The contemporary state, thanks to highly developed communications capacity, is able to eschew traditional bureaucratic organizations such as hegemonic parties or trade unions in favor of direct social mobilization. But it does not always choose to do so. In China, semi-official “mass associations” (such as the Communist Youth League) continue to be reliable means of mobilization for “patriotic” protests. State-promoted movements may also use thuggish methods to intimidate and deter grassroots opposition—a phenomenon seen in the Jim Crow American South and contemporary Hong Kong alike. 

A critical question concerns the recruitment strategies of state agents. The state creates avenues for actors with preformed sentiments and grievances to express them against state-selected targets, as seen in campaigns against LGBTQ communities in Poland and Russia. While the classic communist playbook focused on mobilizing concentrated social forces (industrial or agricultural workers, students, public sector employees), today’s technologies are more likely to encompass diffuse social elements. Once powerful but now disadvantaged populations, such as laid-off workers in de-industrialized regions, are often key targets of recruitment. Traditionally marginalized populations, due to poverty or ethnicity, may be targeted for cooptation, as in Bolivarian Venezuela.

Individual motives for participation in SMMs vary considerably. Individuals may feel pressured to participate by peer groups or patronage networks. They may be driven by material concerns, but they may also respond to abstract symbols and values, partisan preferences, or personal allegiance to individual leaders. The assumption that such participation must be either coerced or based on self-serving calculations and attractive selective incentives cannot be sustained. We cannot assume that bottom-up movements are inevitably authentic whereas top-down movements are not. Participation in SMMs is seldom entirely forced or fabricated; these movements can reflect genuine sentiments, identities, and interests on the part of significant sectors of the populace. Successful state-led mobilization requires identity formation that cannot occur without some degree of complicity. State-mobilizing agents must carefully consider preexisting preferences and normative orientations among targeted groups and craft appropriate technologies of mobilization in response. But the mobilization process itself is a fluid and often transformative experience in which initial identities, preferences, and orientations can be significantly reconfigured—sometimes along lines that contradict the initial goals of state agents.

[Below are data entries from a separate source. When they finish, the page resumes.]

(** C7: A successful Submit on a well-formed store with a message cap either
    repeats the receipt of the message registered under the client's key and
    changes nothing but the ids reserved and keys and pending records that
    were expired, or leaves exactly one new message, queued, and one new
    outbox item, pending, for an enabled provider, debits the tenant's quota
    by the number of segments and no other quota, registers the key, emits one
    accepted event, and keeps every other message (but the oldest of a full
    store), outbox item, key and pending record that was not expired. *)
Theorem submit_accepted_is_queued se env d d' rc :
  wf (d_store d) -> 0 < st_maxMessages (d_store d) ->
  Submit TextHash se env d = (d', Ok rc) ->
  repeated se env d d' rc
  \/ exists msg item, accepted se (resolveTenant se env) env d d' rc msg item.
Proof. intros Hwf Hmax H. by apply Submit_outcome in H. Qed.
End submit.

(** ** Examples *)

Definition demo_identity : Identity := mkIdentity "t1" "acc" true 10 10 5.

Definition demo_se : SubmitEnv :=
  mkSubmitEnv (fun _ _ => Some demo_identity) (fun _ _ _ => true) None 100 100 100 100
    (fun _ => "2024-02-29") 7.

Definition demo_submit_router : Router :=
  NewWithProviders [demo_route "r" "up" ["86"] 1 []] [("up", true)].

Definition demo_dispatcher : Dispatcher :=
  mkDispatcher NewMemory (newIDAllocator 1000) (Some demo_submit_router) (30 * Minute) (60 * Second) 10 20 5 true
    (Some "gw-1") true [] [] [] 0.

Definition demo_env : Envelope :=
  mkEnvelope "1069" "+8613800138000" "hello" "c1" "k1" "" "" 0 "" 1
    (mkSubmitSource SourceHTTPAPI "" "" "http://cb" "") 50 None [] [] false [] [] [] false.

(** A dispatcher whose tenant is disabled refuses the same submission. *)
Definition demo_se_disabled : SubmitEnv :=
  mkSubmitEnv (fun _ _ => Some (mkIdentity "t1" "acc" false 10 10 5)) (fun _ _ _ => true) None 100 100 100 100
    (fun _ => "2024-02-29") 7.
Lemma runs_wf s s' : wf s -> runs s s' -> wf s'.
Proof. intros Hwf [cs ->]. by apply wf_exec_all. Qed.
#[export] Hint Resolve runs_exec runs_exec_all runs_refl : mysmpp.

(** An operation of the store seen as a call. *)
Definition is_call {A} (op : MemoryStore -> MemoryStore * A) : Prop := exists c, forall s, (op s).1 = exec c s.

Lemma call_runs {A} (op : MemoryStore -> MemoryStore * A) c s s' r :
  (forall s, (op s).1 = exec c s) -> op s = (s', r) -> runs s s'.
Proof. intros Hc E. specialize (Hc s). rewrite E in Hc. simpl in Hc. rewrite Hc. apply runs_exec. Qed.

Lemma after_calls_runs {A} others (op : MemoryStore -> MemoryStore * A) d :
  is_call op -> runs (d_store d) (d_store (after_calls others op d).1).
Proof.
  intros [c Hc]. unfold after_calls. destruct (op _) as [s r] eqn:E. simpl.
  etrans; [apply (runs_exec_all others)|]. by eapply call_runs.
Qed.

Lemma at_point_runs {A} sv p (op : MemoryStore -> MemoryStore * A) d :
  is_call op -> runs (d_store d) (d_store (at_point sv p op d).1).
Proof. apply after_calls_runs. Qed.

Lemma retry_from_runs others cancel fn more k s :
  is_call fn -> runs s (retry_from others cancel fn more k s).1.
Proof.
  intros [c Hc]. revert k s. induction more as [|more IH]; intros k s; simpl;
    (assert (runs s (fn (exec_all (others k) s)).1) as H
      by (rewrite Hc; etrans; [apply runs_exec_all|apply runs_exec]));
    destruct (fn _) as [s1 [|]]; simpl in *; try done.
  destruct (cancel k); [done|]. etrans; [exact H|apply IH].
Qed.

Lemma retry_at_runs sv p fn d : is_call fn -> runs (d_store d) (d_store (retry_at sv p fn d).1).
Proof.
  intros Hc. unfold retry_at, retryStoreTransition.
  pose proof (retry_from_runs (fun k => sv_others sv (p k)) (fun k => sv_cancel sv (p k)) fn 2 0 (d_store d) Hc).
  by destruct (retry_from _ _ _ _ _ _).
Qed.
Lemma segs_sweep g s T now :
  unexpired T (segs g s) -> now <= T -> segs g (sweepLocked now s) = segs g s.
Proof.
  intros Hu Hle. apply map_eq. intros k. apply option_eq. intros p. rewrite !segs_lookup. cbn.
  rewrite map_lookup_filter_Some. split; [naive_solver|]. intros [H1 H2]. split_and!; [done| |done].
  assert (segs g s !! k = Some p) as H by by apply segs_lookup. apply Hu in H. cbn.
  unfold pending_expired, IsZero, Before. destruct (p_DLRReady p); [done|]. cbn.
  destruct (Z.eqb_spec (p_ExpiresAt p) 0), (Z.ltb_spec (p_ExpiresAt p) now); try done. lia.
Qed.

(** The record is found, and the sweep keeps the others of its message. *)
Lemma get_segs g s T now p :
  wf s -> unexpired T (segs g s) -> now <= T -> segs g s !! pendingKey (p_Provider p) (p_ProviderID p) = Some p ->
  GetPending now (p_Provider p) (p_ProviderID p) s = (sweepLocked now s, Some p).
Proof.
  intros Hwf Hu Hle Hp. unfold GetPending. cbn zeta.
  assert (segs g (sweepLocked now s) !! pendingKey (p_Provider p) (p_ProviderID p) = Some p) as H
    by (by rewrite (segs_sweep g s T)).
  apply segs_lookup in H as [H _]. rewrite H. destruct (pending_expired now p) eqn:E; [|done].
  cbn in H. apply map_lookup_filter_Some in H as [_ H]. cbn in H. congruence.
Qed.

Lemma upd_segs g s f p :
  wf s -> segs g s !! pendingKey (p_Provider p) (p_ProviderID p) = Some p -> p_GatewayID (f p) = g ->
  exists s', upd_pending (p_Provider p) (p_ProviderID p) f s = (s', Ok tt)
    /\ segs g s' = <[pendingKey (p_Provider p) (p_ProviderID p) := f p]> (segs g s)
    /\ (forall g', GetMessage g' s' = GetMessage g' s).
Proof.
  intros Hwf Hp Hg. apply segs_lookup in Hp as [Hp1 Hp2]. unfold upd_pending. cbn zeta. rewrite Hp1.
  eexists. split; [reflexivity|]. split; [|done]. unfold segs. cbn. rewrite map_filter_insert_True; [done|done].
Qed.

Lemma list_segs now g s :
  exists l, ListPendingByGatewayID now g s = (sweepLocked now s, l) /\ l ≡ₚ values (segs g (sweepLocked now s)).
Proof.
  eexists. split; [reflexivity|]. rewrite sort_stable_Permutation. unfold values, segs.
  rewrite map_filter_alt, map_to_list_to_map.
  - induction (map_to_list _) as [|[k p] l IH]; [done|]. rewrite !filter_cons, fmap_cons, filter_cons. cbn.
    destruct (decide (p_GatewayID p = g)); cbn; by rewrite IH.
  - eapply sublist_NoDup; [apply (NoDup_fst_map_to_list (st_pending (sweepLocked now s)))|]. apply fmap_sublist, sublist_filter.
Qed.

Lemma delete_segs g s :
  exists s', DeletePendingByGatewayID g s = (s', Ok tt) /\ segs g s' = ∅
    /\ (forall g', GetMessage g' s' = GetMessage g' s).
Proof.
  eexists. split; [reflexivity|]. split; [|done]. apply map_empty. intros k. unfold segs. cbn.
  apply map_lookup_filter_None. right. intros p. rewrite map_lookup_filter_Some. naive_solver.
Qed.

Lemma values_insert (m : gmap string Pending) k p p' :
  m !! k = Some p ->
  values m ≡ₚ p :: values (delete k m) /\ values (<[k := p']> m) ≡ₚ p' :: values (delete k m).
Proof.
  intros Hk. unfold values. split.
  - by rewrite <- (map_to_list_delete m k p Hk).
  - rewrite <- insert_delete_eq. rewrite map_to_list_insert by apply lookup_delete_eq. done.
Qed.

Lemma forallb_values (f : Pending -> bool) m : forallb f (values m) = true <-> map_Forall (fun _ p => f p = true) m.
Proof.
  rewrite forallb_forall. unfold values. split.
  - intros H k p Hp. apply H, list_elem_of_In, list_elem_of_fmap. exists (k, p). split; [done|]. by apply elem_of_map_to_list.
  - intros H p Hp%list_elem_of_In. apply list_elem_of_fmap in Hp as ([k q] & -> & Hq). apply elem_of_map_to_list in Hq. by apply (H k).
Qed.

(** The segments present are all the segments announced. *)
Definition complete (l : list Pending) : bool := parts_expected l <=? Z.of_nat (size (parts_seen l)).

Lemma complete_Permutation l l' : l ≡ₚ l' -> complete l = complete l'.
Proof. intros H. unfold complete. by rewrite (parts_expected_Permutation _ _ H), (parts_seen_Permutation _ _ H). Qed.

Lemma complete_insert m k p p' :
  m !! k = Some p -> p_SegmentIndex p' = p_SegmentIndex p -> p_SegmentCount p' = p_SegmentCount p ->
  complete (values (<[k := p']> m)) = complete (values m).
Proof.
  intros Hk Hi Hc. destruct (values_insert m k p p' Hk) as [H1 H2].
  rewrite (complete_Permutation _ _ H1), (complete_Permutation _ _ H2). unfold complete, parts_expected, parts_seen. cbn.
  by rewrite Hi, Hc.
Qed.

(** ** One report, with the source reachable *)

Record calm (T : time) (dv : DlrEnv) : Prop := mk_calm {
  ca_others : forall p, dv_others dv p = [];
  ca_poll : pl_others (dv_polls dv 0) = [];
  ca_get : pl_now_get (dv_polls dv 0) <= T;
  ca_list : dv_now_list dv <= T;
  ca_list2 : dv_now_list2 dv <= T }.

(** The counter of the receivers' turn can be advanced [n] times without
    becoming a negative index. *)
Definition budget (n : nat) (d : Dispatcher) : Prop := 0 <= d_dlrPick d /\ d_dlrPick d + Z.of_nat n < 9223372036854775808.

(** Reports for the system id are accepted, callbacks too. *)
Record reachable (sys : string) (dv : DlrEnv) : Prop := mk_reachable {
  re_push : forall rec dlr d, p_SourceSystem rec = sys -> budget 1 d -> (pushSMPPDLR (dv_server dv) rec dlr d).2 = Ok tt;
  re_post : forall url body, dv_post dv url body = Some 200 }.

Definition known_source (sys : string) (p : Pending) : Prop :=
  (p_SourceKind p = "smpp" /\ p_SourceSystem p = sys) \/ p_SourceKind p = "http".

Lemma push_budget srv rec dlr d n : budget (S n) d -> budget n (pushSMPPDLR srv rec dlr d).1.
Proof.
  intros [H1 H2]. assert (budget n d) as Hd by (split; lia).
  assert (u64 (d_dlrPick d + 1) = d_dlrPick d + 1) as Hu by (unfold u64; apply Z.mod_small; lia).
  assert (budget n (d_set_dlrPick (u64 (d_dlrPick d + 1)) d)) as Hd1 by (rewrite Hu; split; cbn; lia).
  unfold pushSMPPDLR, pick_session. destruct srv as [srv|]; [|done]. cbn zeta.
  set (own := if bool_decide (p_SourceSession rec = "") then None else _).
  destruct own; [by repeat case_match|]. destruct (bool_decide _); [done|]. destruct (_ =? _)%nat; [done|].
  destruct (if _ <? 0 then None else _); by repeat case_match.
Qed.

Lemma budget_le n m d : (n <= m)%nat -> budget m d -> budget n d.
Proof. unfold budget. lia. Qed.

Lemma dlr_at_calm {A} T dv p (op : MemoryStore -> MemoryStore * A) d s r :
  calm T dv -> op (d_store d) = (s, r) -> dlr_at dv p op d = (d_set_store s d, r).
Proof. intros Hc E. unfold dlr_at, after_calls. rewrite (ca_others _ _ Hc). simpl. by rewrite E. Qed.

Definition mark_delivered (p : Pending) : Pending := p_set_DLRDelivered true (p_set_DLRReady false p).
(* ===== verification/Workers.v ===== *)
(** * Worker goroutines: internal/dispatch/dispatcher.go, workerLoop, requeueStale

    Workers claim batches of outbox items and run one goroutine per item; a
    requeue loop returns stale claims. The goroutines of one or several
    dispatchers share the store and interleave between its operations. The
    system below makes their steps explicit: each step is one store operation
    or one call of a provider. *)

From S2P Require Import Prelude Unicode Codec Segment Num GoTime Records Store StoreInv StoreSubmit GatewayId.
From S2P Require Import Addr Router DlrAggregate Dispatch DispatchSubmit DispatchSend.

(** ** The loops' own arithmetic *)

(** The limit of a claim: the goroutines the worker may still start. *)
Definition claim_batch (claimLimit capacity running : Z) : option Z :=
  let available := capacity - running in
  if available <=? 0 then None else if available <? claimLimit then Some available else Some claimLimit.

Definition requeue_limit (d : Dispatcher) : Z :=
  let limit := d_claimLimit d * d_workers d in
  if limit <=? 0 then d_claimLimit d else limit.

(** [entries] is the outbox in the order of the store's loop. *)
Definition requeueStale (now : time) (entries : list (Z * OutboxItem)) (d : Dispatcher) : Dispatcher :=
  d_set_store (RequeueStaleOutbox (now - d_claimTimeout d) (requeue_limit d) entries (d_store d)).1 d.

Definition sweepExpiredPending (now : time) (d : Dispatcher) : Dispatcher :=
  d_set_store (SweepExpiredPending now (d_store d)).1 d.

(** ** The system *)

Inductive phase := Holding | Marked | Over.
Lemma plain_phase_inv c D :
  bind_phase c D -> Forall (fun a => plain a = true) (cn_todo c) ->
  s_bindMode (cn_s c) = BindNone \/ authentic c (s_bindMode (cn_s c)) (s_systemID (cn_s c)).
Proof. intros Hb Hp. unfold bind_phase in *. destruct (cn_todo c) as [|[] ?]; try (by apply Hb); inversion Hp; done. Qed.

Lemma handleSubmit_acts p s s' acts :
  handleSubmit p s = (s', acts) ->
  s_bindMode s' = s_bindMode s /\ s_systemID s' = s_systemID s /\ s_cfg s' = s_cfg s /\
  Forall (fun a => plain a = true) acts /\ (forall a rest, acts = a :: rest -> forall msg, AOnSubmit msg ∉ rest) /\
  (forall msg rest, acts = AOnSubmit msg :: rest -> CanSubmit (s_bindMode s) = true).
Proof.
  unfold handleSubmit. destruct (CanSubmit (s_bindMode s)) eqn:E; cbn [negb].
  all: repeat case_match; intros [= <- <-]; split_and!; try done; try (by repeat constructor).
  all: intros ? ? [= <- <-] msg; rewrite ?list_elem_of_singleton; by try apply not_elem_of_nil.
Qed.

Lemma bound_read c D allowed now p c' : bound_ok c D -> conn_read allowed now p c = Some c' -> bound_ok c' D.
Proof.
  intros [Hp Hj Hh Ht] H. unfold conn_read in H. destruct (cn_serving c); [|done]. cbn in H.
  case_bool_decide as Et; [|done]. assert (s_bindMode (cn_s c) = BindNone \/ authentic c (s_bindMode (cn_s c)) (s_systemID (cn_s c))) as Hb
    by (apply (plain_phase_inv c D Hp); by rewrite Et).
  unfold dispatch in H. destruct (is_bind (pdu_CommandID p)) eqn:Eb.
  { injection H as <-. unfold handleBind. cbn [s_set_lastSeen s_cfg].
    assert (forall r, bound_ok (cn_set_todo [ASend r] (cn_set_in (cn_in c ++ [p]) (cn_set_s (s_set_lastSeen now (cn_s c)) c))) D) as Hone.
    { intros r. split; cbn; try done.
      - apply plain_phase; [by repeat constructor|]. destruct Hb as [|Hb]; [by left|right].
        apply (authentic_mono c); [done|done|]. intros; cbn; set_solver.
      - intros a rest [= <- <-] msg. by apply not_elem_of_nil. }
    destruct (bind_fields (pdu_Body p)) as [[id pw]|] eqn:Ef; [|apply Hone].
    destruct (Z.eqb_spec (bind_status allowed id pw (s_set_lastSeen now (cn_s c))) statusOK) as [Est|]; [|apply Hone].
    apply bind_status_ok in Est as [Hn Hau]. cbn in Hn, Hau. split; cbn; try done.
    - unfold bind_phase. cbn. split_and!; [by destruct (_ && _); repeat constructor|done|]. exists p, pw. cbn. split_and!; try done. set_solver.
    - intros a rest [= <- <-] msg. destruct (_ && _); set_solver. }
  destruct (_ =? commandSubmitSM).
  { destruct (handleSubmit _ _) as [s acts] eqn:E. injection H as <-.
    apply handleSubmit_acts in E as (Em & Ei & Ec & Hpl & Htl & Hhd). cbn in Em, Ei, Ec, Hhd.
    split; cbn; rewrite ?Em; try done. apply plain_phase; [done|]. cbn. rewrite Em, Ei. destruct Hb as [|Hb]; [by left|right].
    apply (authentic_mono c); [done|done|]. intros; cbn; set_solver. }
  assert (exists acts, Some c' = Some (cn_set_todo acts (cn_set_in (cn_in c ++ [p]) (cn_set_s (s_set_lastSeen now (cn_s c)) c)))
    /\ (acts = [] \/ exists a, acts = [a] /\ plain a = true /\ forall msg, a <> AOnSubmit msg)) as (acts & E & Hacts).
  { rewrite <- H. repeat case_match; simplify_eq; eexists; (split; [reflexivity|]); eauto 10. }
  injection E as ->. split; cbn; try done.
  - apply plain_phase; [by destruct Hacts as [->|(a & -> & ? & _)]; repeat constructor|].
    destruct Hb as [|Hb]; [by left|right]. apply (authentic_mono c); [done|done|]. intros; cbn; set_solver.
  - intros msg rest ->. destruct Hacts as [|(a & [= <- ->] & _ & Hne)]; [done|]. by destruct (Hne msg).
  - intros a rest -> msg. destruct Hacts as [|(a' & [= <- ->] & _)]; [done|]. by apply not_elem_of_nil.
Qed.

Lemma bound_act c D room c' : bound_ok c D -> reader_act room c = Some c' -> bound_ok c' D.
Proof.
  intros Hok H. unfold reader_act in H. destruct (cn_todo c) as [|a rest] eqn:E; [done|].
  assert (plain a = true -> (forall msg, a <> AOnSubmit msg) -> bound_ok (cn_set_todo rest c) D) as Hpop.
  { intros Ha Hne. destruct Hok as [Hp Hj Hh Ht].
    assert (Forall (fun a => plain a = true) (cn_todo c)) as Hpl
      by (unfold bind_phase in Hp; rewrite E in Hp |- *; destruct a; try discriminate Ha; apply Hp).
    pose proof (plain_phase_inv c D Hp Hpl) as Hb. rewrite E in Hpl. inversion Hpl; subst. specialize (Ht _ _ E).
    split; cbn; try done.
    - apply plain_phase; [done|]. destruct Hb as [|Hb]; [by left|right; by apply (authentic_mono c)].
    - intros msg r ->. destruct (Ht msg). by constructor.
    - intros a' r -> msg Hm. destruct (Ht msg). by constructor. }
  destruct a; try done.
  - injection H as <-. destruct Hok as [Hp Hj Hh Ht]. unfold bind_phase in Hp. rewrite E in Hp.
    destruct rest as [|[] rest]; try (destruct Hp as [Hp ?]; inversion Hp; done). destruct Hp as (Hpl & Hn & Hau).
    assert (D = []) as -> by (destruct D; [done|]; rewrite Hn in Hj; by specialize (Hj ltac:(done))).
    specialize (Ht _ _ E). split; cbn; try done.
    intros a r [= <- <-] msg Hm. destruct (Ht msg). by constructor.
  - injection H as <-. destruct Hok as [Hp Hj Hh Ht]. unfold bind_phase in Hp. rewrite E in Hp.
    destruct Hp as (Hpl & -> & Hau). specialize (Ht _ _ E). split; cbn; try done.
    + apply plain_phase; [done|]. right. by apply (authentic_mono c).
    + intros msg r ->. destruct (Ht msg). by constructor.
    + intros a' r -> msg Hm. destruct (Ht msg). by constructor.
  - injection H as <-. by apply (bound_frame _ _ _ _ (Hpop eq_refl ltac:(done))).
  - open_op H; by apply (bound_frame _ _ _ _ (Hpop eq_refl ltac:(done))).
  - injection H as <-. by apply (bound_frame _ _ _ _ (Hpop eq_refl ltac:(done))).
  - injection H as <-. apply (bound_frame _ _ _ _ (Hpop eq_refl ltac:(done))); try done; unfold completeDeliverResp; by case_match.
Qed.

Lemma perm_nil_iff (D D' : list (SubmitSM * jstage)) : D ≡ₚ D' -> D' = [] <-> D = [].
Proof. intros E. split; intros ->; [by apply Permutation_nil_r in E|by apply Permutation_nil_l in E]. Qed.

(** Every step keeps who is bound. *)
Lemma bound_step c D c' D' : bound_ok c D -> lstep c D c' D' -> bound_ok c' D'.
Proof.
  intros Hok. destruct 1 as [allowed now p c' H|room c' H|msg rest D' Et E|msg rest Et|c' H|ok c' H|c' H|now c' H
    |room c' H|c' H| |params|i ready c' H|msg p D0 D' E1 Ep Es E2|msg p room D0 D' c' E1 H E2|msg D' E|D' E].
  - by eapply bound_read.
  - by eapply bound_act.
  - destruct Hok as [Hp Hj Hh Ht]. specialize (Hh _ _ Et). specialize (Ht _ _ Et).
    unfold bind_phase in Hp. rewrite Et in Hp. destruct Hp as [Hpl Hb]. inversion Hpl; subst. split; cbn; try done.
    + apply plain_phase; [done|]. destruct Hb as [|Hb]; [by left|right; by apply (authentic_mono c)].
    + intros a' r -> m' Hm. destruct (Ht m'). by constructor.
  - destruct Hok as [Hp Hj Hh Ht]. specialize (Hh _ _ Et). specialize (Ht _ _ Et).
    unfold bind_phase in Hp. rewrite Et in Hp. destruct Hp as [Hpl Hb]. inversion Hpl; subst. split; cbn; try done.
    + apply plain_phase; [by repeat constructor|]. destruct Hb as [|Hb]; [by left|right; by apply (authentic_mono c)].
    + intros a' r [= <- <-] m' Hm. destruct (Ht m'). by inversion Hm.
  - open_op H; by apply (bound_frame _ _ _ _ Hok).
  - open_op H; by apply (bound_frame _ _ _ _ Hok).
  - open_op H; by apply (bound_frame _ _ _ _ Hok).
  - open_op H; by apply (bound_frame _ _ _ _ Hok).
  - open_op H; by apply (bound_frame _ _ _ _ Hok).
  - open_op H; by apply (bound_frame _ _ _ _ Hok).
  - by apply (bound_frame _ _ _ _ Hok).
  - by apply (bound_frame _ _ _ _ Hok).
  - open_op H; by apply (bound_frame _ _ _ _ Hok).
  - apply (bound_frame _ _ _ _ Hok); try done. split; intros ->; [by apply Permutation_nil_l in E2|by apply Permutation_nil_l in E1].
  - assert (D' = [] <-> D = []) as ED
      by (split; intros ->; [by apply Permutation_nil_l in E2|by apply Permutation_nil_l in E1]).
    open_op H; by apply (bound_frame _ _ _ _ Hok).
  - destruct Hok as [Hp Hj Hh Ht]. assert (D <> []) as HD by (intros ->; by apply Permutation_nil_l in E).
    specialize (Hj HD). split; cbn; try done. unfold bind_phase in *. cbn. destruct (cn_todo c) as [|[] ?]; try done.
    by destruct Hp as (_ & ? & _).
  - apply (bound_frame _ _ _ _ Hok); try done. by apply perm_nil_iff.
Qed.

(** ** Answers to deliver_sm *)

Definition registered (st : dstage) : bool := match st with DSend | DWait => true | _ => false end.
Definition call_seq (d : dcall) : Z := pdu_SequenceID (dc_pdu d).

(** The ESME answered [seq] with [status]. *)
Definition acked (c : Conn) (seq status : Z) : Prop :=
  exists p, p ∈ cn_in c /\ pdu_CommandID p = commandDeliverSMResp /\ pdu_SequenceID p = seq /\ pdu_Status p = status.

(** After [n] steps: statuses come from the ESME, the numbers of the calls are
    distinct, and each registered call has its own channel in the map. *)
Record deliver_ok (n : nat) (c : Conn) : Prop := mk_deliver_ok {
  dl_todo : forall seq status, ACompleteDeliver seq status ∈ cn_todo c -> acked c seq status;
  dl_chan : forall i d status, cn_calls c !! i = Some d ->
    dc_chan d = Some status \/ dc_stage d = DOver (Some status) -> acked c (call_seq d) status;
  dl_range : 0 <= s_nextSeq (cn_s c) <= Z.of_nat n;
  dl_seq : forall i d, cn_calls c !! i = Some d -> 0 < call_seq d <= s_nextSeq (cn_s c);
  dl_distinct : forall i j d e, cn_calls c !! i = Some d -> cn_calls c !! j = Some e -> call_seq d = call_seq e -> i = j;
  dl_map : forall i d, cn_calls c !! i = Some d -> registered (dc_stage d) = true ->
    s_deliverResp (cn_s c) !! call_seq d = Some i;
  dl_entry : forall seq i, s_deliverResp (cn_s c) !! seq = Some i ->
    exists d, cn_calls c !! i = Some d /\ call_seq d = seq /\ dc_stage d <> DNew;
  dl_new : forall i d, cn_calls c !! i = Some d -> dc_stage d = DNew -> dc_chan d = None }.

Lemma acked_mono c c' seq status : acked c seq status -> (forall p, p ∈ cn_in c -> p ∈ cn_in c') -> acked c' seq status.
Proof. intros (p & Hp & H) Hin. exists p. split; auto. Qed.

(** Steps that leave the calls, their map and the numbering alone. *)
Lemma deliver_frame n c c' :
  deliver_ok n c -> cn_calls c' = cn_calls c -> s_deliverResp (cn_s c') = s_deliverResp (cn_s c) ->
  s_nextSeq (cn_s c') = s_nextSeq (cn_s c) -> (forall p, p ∈ cn_in c -> p ∈ cn_in c') ->
  (forall seq status, ACompleteDeliver seq status ∈ cn_todo c' ->
    ACompleteDeliver seq status ∈ cn_todo c \/ acked c' seq status) -> deliver_ok n c'.
Proof.
  intros [Ht Hc Hr Hs Hd Hm He Hn] Ec Em En Hin Htodo. split; rewrite ?Ec, ?Em, ?En; eauto.
  - intros seq st H. apply Htodo in H as [H|H]; [|done]. eapply acked_mono; eauto.
  - intros i d st Hi Hst. eapply acked_mono; eauto.
Qed.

Implicit coercion and explicit inducements are not entirely absent from the realm of SMMs. Fear of losing one’s pension or job at a state-owned enterprise or worry over future difficulties in procuring government services may persuade otherwise indifferent citizens to participate. The allure of an immediate handout or the promise of a promotion or improved access to state-supplied benefits may serve as a powerful positive incentive. But SMMs depart from our stereotypic image of “totalitarian mobilization” in that these sticks and carrots are applied subtly, sparingly, and often surreptitiously.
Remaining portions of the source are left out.